Stored items from a collection:

# # # # #

Lemma emits_throw {A} e : emits P (@throw A e).
Proof. by apply emits_silent. Qed.

Lemma emits_bind {A B} (m : M A) (k : A → M B) :
  emits P m → (∀ a, emits P (k a)) → emits P (bind m k).
Proof.
  intros Hm Hk σ. unfold bind.
  destruct (Hm σ) as (evs1 & E1 & F1).
  destruct (m σ) as [[a|e] σ1]; cbn [snd] in *.
  - destruct (Hk a σ1) as (evs2 & E2 & F2).
    exists (evs1 ++ evs2). rewrite E2, E1, app_assoc. split; [done|].
    by apply Forall_app.
  - by exists evs1.
Qed.

Lemma emits_get_prop v k : emits P (get_prop v k).
Proof.
  apply emits_silent. intros σ. unfold get_prop.
  by destruct (lookup_prop _ _ _).
Qed.

Lemma emits_get_path v ks : emits P (get_path v ks).
Proof.
  revert v. induction ks as [|k ks IH]; intros v; simpl.
  - apply emits_ret.
  - apply emits_bind; [apply emits_get_prop|done].
Qed.

Lemma emits_read_fields v ks : emits P (read_fields v ks).
Proof.
  induction ks as [|k ks IH]; simpl.
  - apply emits_ret.
  - apply emits_bind; [apply emits_get_prop|]. intros x.
    apply emits_bind; [done|]. intros rest. apply emits_ret.
Qed.

Lemma emits_set_prop v k x : emits P (set_prop v k x).
Proof.
  apply emits_silent. intros σ. unfold set_prop.
  by destruct (store_prop _ _ _ _).
Qed.

Lemma emits_alloc o : emits P (alloc o).
Proof. by apply emits_silent. Qed.

Lemma emits_isArray v : emits P (Array_isArray v).
Proof. by apply emits_silent. Qed.

Lemma emits_is_callable v : emits P (is_callable v).
Proof. by apply emits_silent. Qed.

Lemma emits_concat a x : emits P (Array_concat a x).
Proof.
  apply emits_silent. intros σ. unfold Array_concat.
  by destruct (array_elems _ a).
Qed.

Lemma emits_coercible v : emits P (require_object_coercible v).
Proof. destruct v; (apply emits_ret || apply emits_throw). Qed.

Lemma emits_ext c args :
  (∀ h, P (Event c args h)) → emits P (ext env c args).
Proof.
  intros HP σ. unfold ext. destruct (env _) as [r h]. cbn [snd st_trace].
  eexists. split; [done|]. by apply Forall_singleton.
Qed.

Lemma emits_call_method this name args :
  (∀ h, P (Event (Method this name) args h)) → emits P (call_method env this name args).
Proof.
  intros HP. apply emits_bind; [apply emits_coercible|]. intros _. by apply emits_ext.
Qed.

Lemma emits_if {A} (b : bool) (m1 m2 : M A) :
  emits P m1 → emits P m2 → emits P (if b then m1 else m2).
Proof. by destruct b. Qed.

Lemma emits_promise_then p c body :
  (∀ v, emits P (body v)) →
  (∀ h cb, P (Event (Method p "then") [cb] h)) →
  emits P (promise_then env p c body).
Proof.
  intros Hbody HP. apply emits_bind; [apply emits_coercible|]. intros _ σ.
  destruct (promise_state (st_heap σ) p) as [[|v|e]|] eqn:E.
  - by apply emits_alloc.
  - destruct (Hbody v σ) as (evs & E1 & F1).
    destruct (body v σ) as [[r|e] σ1]; cbn [snd] in *.
    + exists evs. split; [|done]. by rewrite <- E1.
    + exists evs. split; [|done]. by rewrite <- E1.
  - by apply emits_alloc.
  - apply emits_bind; [apply emits_alloc|]. intros cb. by apply emits_ext.
Qed.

# # # # #

Task statement: What you give back should be only the lines of the records above, starting at the line with "- apply emits_bind; [apply emits_get_prop|done]." and ending at the line with "Lemma emits_isArray v", restated word for word.

Output below:
  - apply emits_bind; [apply emits_get_prop|done].
Qed.

Lemma emits_read_fields v ks : emits P (read_fields v ks).
Proof.
  induction ks as [|k ks IH]; simpl.
  - apply emits_ret.
  - apply emits_bind; [apply emits_get_prop|]. intros x.
    apply emits_bind; [done|]. intros rest. apply emits_ret.
Qed.

Lemma emits_set_prop v k x : emits P (set_prop v k x).
Proof.
  apply emits_silent. intros σ. unfold set_prop.
  by destruct (store_prop _ _ _ _).
Qed.

Lemma emits_alloc o : emits P (alloc o).
Proof. by apply emits_silent. Qed.

Lemma emits_isArray v : emits P (Array_isArray v).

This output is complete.